ABRvS 6 januari 2016, ECLI:NL:RVS:2016:3

De zaak begon met een bevel tot stillegging van inspecteurs van de Arbeidsinspectie. In het daartegen gerichte bezwaarschrift stond: “De grondslag van de aanschrijving is onjuist, en voor zo ver al juist is het rechtsgevolg buitenproportioneel.”. Anders dan de minister van SZW en de rechtbank oordeelde de Afdeling dat deze zin kwalificeert als bezwaargrond.

HR 17 maart 2006, ECLI:NL:HR:2006:AU7375

Aan belanghebbende werd een naheffingsaanslag in de omzetbelasting opgelegd. Tegen deze aanslag tekende hij bezwaar aan. In het bezwaarschrift schreef hij het volgende: 

“Het bezwaar richt zich zowel tegen de primitieve naheffingsaanslag (als) tegen de heffingsrente. Voor een gemotiveerde weerspreking van de stellingen van de fiscus is het nodig dat belastingplichtige de beschikking krijgt over de verklaringen waarop een beroep wordt gedaan.

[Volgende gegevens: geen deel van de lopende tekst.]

Lemma mark_floundered_wf t : table_wf t → table_wf (mark_floundered t) ∧ table_grows t (mark_floundered t).
Proof. intros []. split; split; simpl; auto; try done. constructor. Qed.

Lemma push_answer_wf E a t r t' :
  table_wf t → push_answer (E := E) a t = Val (r, t') → table_wf t' ∧ table_grows t t'.
Proof.
  intros Hwf Hp. unfold push_answer in Hp. inv_outcome Hp. apply negb_true_iff in Hx.
  destruct (t.(answers_hash) !! a.(answer_subst)) as [was|] eqn:Hhash.
  { destruct (was && _); simplify_eq. done. }
  simplify_eq. destruct Hwf as [Hd Hh Hh' Hfl]. split; split; simpl; auto; [|intros b Hf Hb|intros s b Hf Hs|congruence|].
  - rewrite fmap_app. apply NoDup_app. split; [done|]. split; [|apply NoDup_singleton].
    intros s Hs Hin. apply list_elem_of_singleton in Hin as ->.
    apply list_elem_of_fmap in Hs as (a' & Heq & Ha'). apply Hh in Ha'; [|done]. rewrite <- Heq in Ha'. congruence.
  - apply elem_of_app in Hb as [Hb| ->%list_elem_of_singleton]; [|apply lookup_insert_eq].
    rewrite lookup_insert_ne; [by apply Hh|]. intros Heq. apply Hh in Hb; [|done]. congruence.
  - apply elem_of_app. destruct (decide (a.(answer_subst) = s)) as [<-|Hne].
    + rewrite lookup_insert_eq in Hs. injection Hs as <-. right. destruct a. by left.
    + rewrite lookup_insert_ne in Hs by done. left. auto.
  - right. by exists [a].
Qed.

Lemma update_table_wf ts i t t' :
  tables_wf ts → ts.(tables) !! i = Some t → table_wf t' → table_grows t t' →
  tables_wf (mkTables ts.(table_indices) (<[i:=t']> ts.(tables))) ∧
  tables_grow ts.(tables) (<[i:=t']> ts.(tables)).
Proof.
  intros [Hts Hidx] Hi Hwf Hg. split.
  - split; simpl.
    + by apply Forall_insert.
    + intros g j. rewrite Hidx. apply lookup_lt_Some in Hi as Hlt.
      destruct (decide (i = j)) as [<-|Hne].
      * rewrite list_lookup_insert_eq by done. rewrite Hi. destruct Hg as [Hg _ _ _]. naive_solver congruence.
      * by rewrite list_lookup_insert_ne.
  - intros j u Hj. apply lookup_lt_Some in Hi as Hlt. destruct (decide (i = j)) as [<-|Hne].
    + rewrite list_lookup_insert_eq by done. simplify_eq. eauto.
    + rewrite list_lookup_insert_ne by done. eexists. split; [done|]. done.
Qed.

Lemma tables_insert_wf t ts :
  tables_wf ts → table_wf t → ts.(table_indices) !! t.(table_goal) = None →
  tables_wf (tables_insert t ts).2 ∧ tables_grow ts.(tables) (tables_insert t ts).2.(tables).
Proof.
  intros [Hts Hidx] Hwf Hnew. unfold tables_insert, next_index. simpl. split.
  - split; simpl.
    + apply Forall_app. split; [done|]. by apply Forall_singleton.
    + intros g i. destruct (decide (t.(table_goal) = g)) as [<-|Hne].
      * rewrite lookup_insert_eq. split.
        -- intros [= <-]. exists t. by rewrite lookup_app_r, Nat.sub_diag by lia.
        -- intros (u & Hu & Hg). apply lookup_app_Some in Hu as [Hu|[Hle Hu]].
           ++ assert (ts.(table_indices) !! t.(table_goal) = Some i) by (apply Hidx; eauto). congruence.
           ++ apply list_lookup_singleton_Some in Hu as [Hi _]. f_equal. lia.
      * rewrite lookup_insert_ne, Hidx by done. split.
        -- intros (u & Hu & Hg). exists u. split; [|done]. by apply lookup_app_l_Some.
        -- intros (u & Hu & Hg). apply lookup_app_Some in Hu as [Hu|[Hle Hu]]; [eauto|].
           apply list_lookup_singleton_Some in Hu as [_ ->]. done.
  - intros i u Hu. exists u. split; [by apply lookup_app_l_Some|done].
Qed.

Lemma alter_insert {A} (f : A → A) (l : list A) i x : l !! i = Some x → alter f i l = <[i:=f x]> l.
Proof.
  intros Hx. apply list_eq. intros j. destruct (decide (i = j)) as [<-|Hne].
  - apply lookup_lt_Some in Hx as Hlt. by rewrite list_lookup_insert_eq, list_lookup_alter_eq, Hx.
  - by rewrite list_lookup_insert_ne, list_lookup_alter_ne.
Qed.
Lemma alter_None {A} (f : A → A) (l : list A) i : l !! i = None → alter f i l = l.
Proof.
  intros Hx. apply list_eq. intros j. destruct (decide (i = j)) as [<-|Hne].
  - by rewrite list_lookup_alter_eq, Hx.
  - by rewrite list_lookup_alter_ne.
Qed.

(** *** New tables *)

Definition fresh_table (goal : TableGoal) (t : Table) : Prop :=
  table_wf t ∧ t.(table_goal) = goal ∧ t.(answers) = [].

Lemma fresh_table_of_goal goal c : fresh_table goal (table_of_goal goal c).
Proof.
  split; [|done]. split; simpl; try done; [constructor|by intros a _ ?%not_elem_of_nil].
Qed.
Lemma fresh_enqueue goal s t : fresh_table goal t → fresh_table goal (enqueue_strand s t).
Proof. intros (Hwf & ? & ?). split; [|done]. by eapply (table_wf_same t). Qed.
Lemma fresh_floundered goal t : fresh_table goal t → fresh_table goal (mark_floundered t).
Proof. intros (Hwf & ? & ?). split; [|done]. by apply mark_floundered_wf. Qed.

Section Build.
Context {E : Type} `{EnaOps E}.
Context (fuel : nat) (db : RustIrDatabase) (max_size : nat).
Context (clauses_for : UCanonicalDomainGoal → outcome Floundered ProgramClauses).

Lemma build_strands_fresh goal infer env dg subst clauses t t' :
  fresh_table goal t → build_strands (E := E) fuel db infer env dg subst clauses t = Val t' → fresh_table goal t'.
Proof.
  revert t. induction clauses as [|c clauses IH]; intros t Ht; [by intros [= <-]|].
  cbn [build_strands]. intros (t1 & Ht1 & Hr)%bind_Val. eapply IH; [|exact Hr].
  destruct (resolvent_clause _ _ _ _ _ _ _) as [[r| | |] infer']; try done.
  - apply bind_Val in Ht1 as (s & _ & [= <-]). by apply fresh_enqueue.
  - by injection Ht1 as <-.
Qed.

Lemma build_table_fresh goal t : build_table (E := E) fuel db clauses_for goal = Val t → fresh_table goal t.
Proof.
  unfold build_table. destruct goal as [[[env g] bs] us]. set (goal := mkUCanonical _ _).
  pose proof (fresh_table_of_goal goal (goal_is_coinductive db g)) as Hnew.
  assert (build_table_goal (E := E) fuel db goal (table_of_goal goal (goal_is_coinductive db g)) = Val t → fresh_table goal t).
  { unfold build_table_goal. intros (((infer & s) & g') & _ & Ht)%bind_Val.
    apply bind_Val in Ht as ((r & infer') & _ & Ht). destruct r as [c| |]; simplify_eq.
    - apply bind_Val in Ht as (strand & _ & [= <-]). by apply fresh_enqueue.
    - done.
    - by apply fresh_floundered. }
  destruct g as [ | | | | | |dg| ]; try done. unfold build_table_domain.
  destruct (clauses_for _) as [clauses|[]| |]; intros Ht; try done.
  - inv_outcome Ht. destruct x1 as [[infer s] g']. inv_outcome Ht. by eapply build_strands_fresh.
  - injection Ht as <-. by apply fresh_floundered.
Qed.

Lemma get_or_create_wf goal f i f' :
  tables_wf f.(ftables) → get_or_create_table_for_ucanonical_goal (E := E) fuel db clauses_for goal f = Val (i, f') →
  tables_wf f'.(ftables) ∧ forest_grows f f' ∧
  ∃ t, f'.(ftables).(tables) !! i = Some t ∧ t.(table_goal) = goal.
Proof.
  intros Hwf. unfold get_or_create_table_for_ucanonical_goal, index_of.
  destruct (_ !! goal) as [j|] eqn:Hj.
  - intros [= <- <-]. apply wf_index in Hj; [|done]. done.
  - intros (t & Ht & Hr)%bind_Val. apply build_table_fresh in Ht as (Htw & <- & _).
    destruct (tables_insert_wf t f.(ftables) Hwf Htw Hj) as [Hwf' Hgr].
    injection Hr as <- <-. split; [done|]. split; [split; [done|simpl; lia]|].
    exists t. split; [|done]. simpl. by rewrite lookup_app_r, Nat.sub_diag by (unfold next_index; lia).
Qed.
End Build.

(** ** The stack *)

(** The active strand of [e] waits for the table of [e']. *)
Definition waits_for (e e' : StackEntry) : Prop :=
  ∃ strand sel, e.(active_strand) = Some strand ∧ strand.(cvalue).(selected_subgoal) = Some sel ∧
    sel.(subgoal_table) = e'.(table).

Record stack_wf (n : nat) (k : Stack) : Prop := {
  wf_range : Forall (λ e, e.(table) < n) k;
  wf_linked i e e' : k !! i = Some e → k !! S i = Some e' → waits_for e e'
}.

Lemma stack_wf_nil n : stack_wf n [].
Proof. by split; [constructor|]. Qed.

Lemma stack_wf_mono n m k : n ≤ m → stack_wf n k → stack_wf m k.
Proof. intros Hle [Hr Hl]. split; [|done]. eapply Forall_impl; [done|]. simpl. lia. Qed.

Lemma last_snoc_inv {A} (k : list A) e : last k = Some e → ∃ k', k = k' ++ [e] ∧ removelast k = k'.
Proof. intros [k' ->]%last_Some. exists k'. by rewrite removelast_last. Qed.

Lemma stack_wf_app_l n k k' : stack_wf n (k ++ k') → stack_wf n k.
Proof.
  intros [Hr Hl]. split; [by apply Forall_app in Hr as [? _]|].
  intros i e e' He He'. eapply Hl; by apply lookup_app_l_Some.
Qed.
Lemma stack_wf_removelast n k : stack_wf n k → stack_wf n (removelast k).
Proof.
  destruct (last k) as [e|] eqn:Hk.
  - apply last_snoc_inv in Hk as (k' & -> & ->). apply stack_wf_app_l.
  - apply last_None in Hk as ->. done.
Qed.

Lemma stack_wf_snoc n k e :
  stack_wf n k → e.(table) < n → (∀ e0, last k = Some e0 → waits_for e0 e) → stack_wf n (k ++ [e]).
Proof.
  intros [Hr Hl] He Hlast. split; [apply Forall_app; by rewrite Forall_singleton|].
  intros i e0 e1 H0 H1. destruct (decide (S i < length k)) as [Hlt|Hge].
  - rewrite lookup_app_l in H0, H1 by lia. by eapply Hl.
  - apply lookup_lt_Some in H1 as Hlt. rewrite length_app in Hlt. simpl in Hlt.
    rewrite lookup_app_r in H1 by lia. replace (S i - length k) with 0 in H1 by lia. injection H1 as ->.
    rewrite lookup_app_l in H0 by lia. apply Hlast. rewrite last_lookup. by replace (pred (length k)) with i by lia.
Qed.

(** The top of the stack may change, in the same table. *)
Lemma stack_wf_top n k e e' :
  stack_wf n (k ++ [e]) → e'.(table) = e.(table) → stack_wf n (k ++ [e']).
Proof.
  intros Hk He. pose proof (stack_wf_app_l _ _ _ Hk) as Hk'. destruct Hk as [Hr Hl].
  apply Forall_app in Hr as [_ Hr]. rewrite Forall_singleton in Hr.
  apply stack_wf_snoc; [done|by rewrite He|]. intros e0 H0. rewrite last_lookup in H0.
  apply lookup_lt_Some in H0 as Hlt.
  destruct (Hl (pred (length k)) e0 e) as (s & sel & ? & ? & ?).
  - by rewrite lookup_app_l by done.
  - rewrite lookup_app_r by lia. by replace (S (pred (length k)) - length k) with 0 by lia.
  - exists s, sel. split; [done|]. split; [done|]. by rewrite He.
Qed.

(** The entry below the top has an active strand. *)
Lemma stack_wf_caller n k e e' :
  stack_wf n ((k ++ [e]) ++ [e']) → waits_for e e'.
Proof.
  intros [_ Hl]. apply (Hl (length k)).
  - rewrite lookup_app_l by (rewrite length_app; simpl; lia). by rewrite lookup_app_r, Nat.sub_diag by done.
  - rewrite lookup_app_r by (rewrite length_app; simpl; lia). rewrite length_app. simpl.
    by replace (S (length k) - (length k + 1)) with 0 by lia.
Qed.

(** ** Triples *)

(** [m] started with [P] gives [Q], or [X] if it fails; nothing is said of panics. *)
Definition rtriple (P : SolveState → Prop) {A} (m : RS A) (Q : A → SolveState → Prop)
    (X : SolveState → Prop) : Prop :=
  ∀ s, P s → match m s with (Val a, s') => Q a s' | (Exn _, s') => X s' | _ => True end.

Section Triples.
Context (X : SolveState → Prop).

Tot zolang wordt verzocht voor de motivering van het bezwaar uitstel te verlenen. 

Vooralsnog wordt het standpunt ingenomen dat de aanslag waartegen bezwaar dient te worden vernietigd.”

Anders dan de Inspecteur en het hof oordeelde de Hoge Raad dat voorgaande passage een bezwaargrond inhoudt. De Hoge Raad overwoog:

“De […] inhoud van het bezwaarschrift laat geen andere uitleg toe dan dat belanghebbende heeft doen blijken dat zij met de Inspecteur van mening verschilde over de juistheid van stellingen die de Inspecteur ten grondslag had gelegd aan zijn bevinding dat belanghebbende in het onderhavige tijdvak te weinig omzetbelasting had voldaan. Hierin ligt onmiskenbaar besloten een grond voor het maken van bezwaar tegen de naheffingsaanslag. Nu artikel 6:5, lid 1, letter b, Awb geen eisen stelt aan de gefundeerdheid van de motivering van een bezwaar, heeft het Hof ten onrechte een verzuim als in die bepaling bedoeld aanwezig geacht.”

Conclusie

De wet stelt geen specifieke eisen aan de inhoud van een bezwaargrond. Relevant is dat de indiener duidelijk maakt waarom hij het besluit onrechtmatig vindt. Uit jurisprudentie blijkt dat zelfs een summiere motivering kan volstaan, mits concreet wordt aangegeven of blijkt om welke reden de indiener meent dat het besluit niet in stand kan blijven. De voorbeelden uit de rechtspraak laten zien dat bestuursorganen terughoudend moeten zijn met het oordeel dat een bezwaarschrift geen gronden bevat. Een onjuiste beoordeling kan leiden tot kostbare procedures.